╔══

Definition kept_discoveries (max_devices : Z) (d : BootDb) : list Z :=
  dr_id <$> take (Z.to_nat (Z.max max_devices 1))
    (merge_sort recent_le (List.filter discovery_only (values_of (devices d)))).

Definition prune_statement (max_devices : Z) (d : BootDb) : BootDb :=
  (delete_devices (λ row, discovery_only row
     && negb (bool_decide (dr_id row ∈ kept_discoveries max_devices d))) d).2.

Definition prune_auto_discovered_devices (max_devices : Z) : handler unit :=
  execute (λ d, Some (prune_statement max_devices d)).

Definition seen_device_serial_number (existing_id : Z) (existing_serial incoming_serial : option string)
    : handler (option string) :=
  match existing_serial, (s ← incoming_serial; clean_str_ref s) with
  | None, Some serial =>
      found ←? get_device_by_serial serial;
      match found with
      | Some serial_device =>
          if dev_id serial_device =? existing_id then pure (Ok (Some serial)) else pure (Ok None)
      | None => pure (Ok (Some serial))
      end
  | value, _ => pure (Ok value)
  end.

Definition upsert_seen_device_with_retention (mac : string) (serial_number : option string)
    (max_auto_devices : Z) : handler (Device * bool) :=
  mac ←? pure (normalize_mac mac);
  now ←? now_rfc3339;
  found ←? get_device_by_mac mac;
  match found with
  | Some existing =>
      serial ←? seen_device_serial_number (dev_id existing) (dev_serial_number existing) serial_number;
      execute (update_device_row (dev_id existing) (λ _, true) (with_seen now serial)) ;;?
      device ←? get_device (dev_id existing);
      pure (Ok (device, true))
  | None =>
      let serial := s ← serial_number; clean_str_ref s in
      by_serial ←? (match serial with
                    | Some serial => get_device_by_serial serial
                    | None => pure (Ok None)
                    end);
      match by_serial with
      | Some existing =>
          touch (dev_id existing) now ;;?
          device ←? get_device (dev_id existing);
          pure (Ok (device, true))
      | None =>
          statement (insert_device (discovered_row mac serial now)) ;;?
          inserted ←? get_device_by_mac mac;
          device ←? pure (ok_or NotFound inserted);
          prune_auto_discovered_devices max_auto_devices ;;?
          pure (Ok (device, false))
      end
  end.

Definition upsert_seen_device (mac : string) (serial_number : option string)
    : handler (Device * bool) :=
  upsert_seen_device_with_retention mac serial_number MAX_AUTO_DISCOVERED_DEVICES_RETAINED.

Definition touch_device_seen (device_id : Z) : handler Device :=
  now ←? now_rfc3339;
  touch device_id now ;;?
  get_device device_id.

Definition remove_unclaimed_auto_discovered_device (device_id : Z) : handler bool :=
  removed ←? statement (λ d, Some (delete_devices (λ row, (dr_id row =? device_id) && unclaimed row) d));
  pure (Ok (removed =? 1)).

(** ** Device administration *)

Record CreateDeviceRequest := {
  cd_mac : string;
  cd_hostname : option string;
  cd_serial_number : option string;
  cd_notes : option string;
  cd_tags : option (list string);
  cd_default_profile_id : option Z;
  cd_one_time_profile_id : option Z;
}.

Record UpdateDeviceRequest := {
  ud_hostname : option (option string);
  ud_serial_number : option (option string);
  ud_notes : option string;
  ud_tags : option (list string);
  ud_default_profile_id : option (option Z);
  ud_one_time_profile_id : option (option Z);
}.

Definition profile_fields_have_boot_action (profile_type : BootProfileType)
    (raw_script : option string) : bool :=
  match profile_type with
  | LocalDisk | NestInstaller => true
  | CustomIpxe => has_script raw_script
  end.

Definition validate_assignable_profile_fields (field : string) (enabled : bool)
    (profile_type : BootProfileType) (raw_script : option string) : AppResult unit :=
  if negb enabled then invalid (field +:+ " must target an enabled profile") else
  if negb (profile_fields_have_boot_action profile_type raw_script)
  then invalid (field +:+ " must target a profile with a runnable boot action")
  else Ok tt.

Definition validate_assignable_profile (p : BootProfile) (field : string) : AppResult unit :=
  validate_assignable_profile_fields field (prof_enabled p) (prof_type p) (prof_raw_script p).

Definition validate_profile_assignment_id (profile_id : option Z) (field : string)
    : handler unit :=
  match profile_id with
  | None => pure (Ok tt)
  | Some profile_id =>
      row ←? select (λ d, profiles d !! profile_id);
      pure (row ≔ ok_or (Validation (field +:+ " references an unknown boot profile")) row ?;
            p ≔ profile_from_row row ?;
            validate_assignable_profile p field)
  end.

Definition created_row (mac : string) (hostname serial : option string) (notes tags : string)
    (default_profile_id one_time_profile_id : option Z) (now : string) (id : Z) : DeviceRow := {|
  dr_id := id; dr_mac := mac; dr_hostname := hostname; dr_serial_number := serial;
  dr_last_seen_at := None; dr_last_selected_profile_id := None; dr_notes := notes;
  dr_tags := tags; dr_default_profile_id := default_profile_id;
  dr_one_time_profile_id := one_time_profile_id; dr_one_time_consumed_at := None;
  dr_created_at := now; dr_updated_at := now; dr_managed_client_id := None;
  dr_managed_device_id := None; dr_reinstall_request_id := None |}.

Definition create_device (input : CreateDeviceRequest) : handler Device :=
  mac ←? pure (normalize_mac (cd_mac input));
  now ←? now_rfc3339;
  let hostname := clean_optional_string (cd_hostname input) in
  let serial_number := clean_optional_string (cd_serial_number input) in
  let notes := default "" (cd_notes input) in
  let tags := clean_tags (default [] (cd_tags input)) in
  pure (validate_device_metadata hostname serial_number notes tags) ;;?
  validate_profile_assignment_id (cd_default_profile_id input) "device default_profile_id" ;;?
  validate_profile_assignment_id (cd_one_time_profile_id input) "device one_time_profile_id" ;;?
  statement (insert_device (created_row mac hostname serial_number notes (tags_to_string tags)
               (cd_default_profile_id input) (cd_one_time_profile_id input) now)) ;;?
  inserted ←? get_device_by_mac mac;
  pure (ok_or NotFound inserted).

Definition updated_row (hostname serial : option string) (notes tags : string)
    (default_profile_id one_time_profile_id : option Z) (now : string) (row : DeviceRow)
    : DeviceRow := {|
  dr_id := dr_id row; dr_mac := dr_mac row; dr_hostname := hostname;
  dr_serial_number := serial; dr_last_seen_at := dr_last_seen_at row;
  dr_last_selected_profile_id := dr_last_selected_profile_id row; dr_notes := notes;
  dr_tags := tags; dr_default_profile_id := default_profile_id;
  dr_one_time_profile_id := one_time_profile_id;
  dr_one_time_consumed_at := dr_one_time_consumed_at row;
  dr_created_at := dr_created_at row; dr_updated_at := now;
  dr_managed_client_id := dr_managed_client_id row;
  dr_managed_device_id := dr_managed_device_id row;
  dr_reinstall_request_id := dr_reinstall_request_id row |}.

Definition update_device (id : Z) (input : UpdateDeviceRequest) : handler Device :=
  current ←? get_device id;
  let hostname := default (dev_hostname current) (clean_optional_string <$> ud_hostname input) in
  let serial_number :=
    default (dev_serial_number current) (clean_optional_string <$> ud_serial_number input) in
  let notes := default (dev_notes current) (ud_notes input) in
  let tags := default (dev_tags current) (clean_tags <$> ud_tags input) in
  pure (validate_device_metadata hostname serial_number notes tags) ;;?
  let default_profile_id := default (dev_default_profile_id current) (ud_default_profile_id input) in
  let one_time_profile_id :=
    default (dev_one_time_profile_id current) (ud_one_time_profile_id input) in
  validate_profile_assignment_id default_profile_id "device default_profile_id" ;;?
  validate_profile_assignment_id one_time_profile_id "device one_time_profile_id" ;;?
  now ←? now_rfc3339;
  execute (update_device_row id (λ _, true)
    (updated_row hostname serial_number notes (tags_to_string tags)
       default_profile_id one_time_profile_id now)) ;;?
  get_device id.

Definition delete_device (id : Z) : handler unit :=
  affected ←? statement (λ d, Some (delete_devices (λ row, dr_id row =? id) d));
  pure (if affected =? 0 then Err NotFound else Ok tt).

Definition selected_row (profile_id : Z) (now : string) (row : DeviceRow) : DeviceRow := {|
  dr_id := dr_id row; dr_mac := dr_mac row; dr_hostname := dr_hostname row;
  dr_serial_number := dr_serial_number row; dr_last_seen_at := dr_last_seen_at row;
  dr_last_selected_profile_id := Some profile_id; dr_notes := dr_notes row;
  dr_tags := dr_tags row; dr_default_profile_id := dr_default_profile_id row;
  dr_one_time_profile_id := dr_one_time_profile_id row;
  dr_one_time_consumed_at := dr_one_time_consumed_at row;
  dr_created_at := dr_created_at row; dr_updated_at := now;
  dr_managed_client_id := dr_managed_client_id row;
  dr_managed_device_id := dr_managed_device_id row;
  dr_reinstall_request_id := dr_reinstall_request_id row |}.

Definition set_device_last_selected (device_id profile_id : Z) : handler unit :=
  now ←? now_rfc3339;
  execute (update_device_row device_id (λ _, true) (selected_row profile_id now)).

Definition consumed_row (profile_id : Z) (now : string) (row : DeviceRow) : DeviceRow := {|
  dr_id := dr_id row; dr_mac := dr_mac row; dr_hostname := dr_hostname row;
  dr_serial_number := dr_serial_number row; dr_last_seen_at := dr_last_seen_at row;
  dr_last_selected_profile_id := Some profile_id; dr_notes := dr_notes row;
  dr_tags := dr_tags row; dr_default_profile_id := dr_default_profile_id row;
  dr_one_time_profile_id := None; dr_one_time_consumed_at := Some now;
  dr_created_at := dr_created_at row; dr_updated_at := now;
  dr_managed_client_id := dr_managed_client_id row;
  dr_managed_device_id := dr_managed_device_id row;
  dr_reinstall_request_id := dr_reinstall_request_id row |}.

╚══

**YOUR ASSIGNMENT:** From the material above, retype precisely the lines between the line holding "Definition profile_fields_have_boot_action (profile_type" and the line holding "Definition validate_assignable_profile_fields (field", inclusive, and nothing beyond them.

**RESULT FOR THIS EXERCISE:**
Definition profile_fields_have_boot_action (profile_type : BootProfileType)
    (raw_script : option string) : bool :=
  match profile_type with
  | LocalDisk | NestInstaller => true
  | CustomIpxe => has_script raw_script
  end.

Definition validate_assignable_profile_fields (field : string) (enabled : bool)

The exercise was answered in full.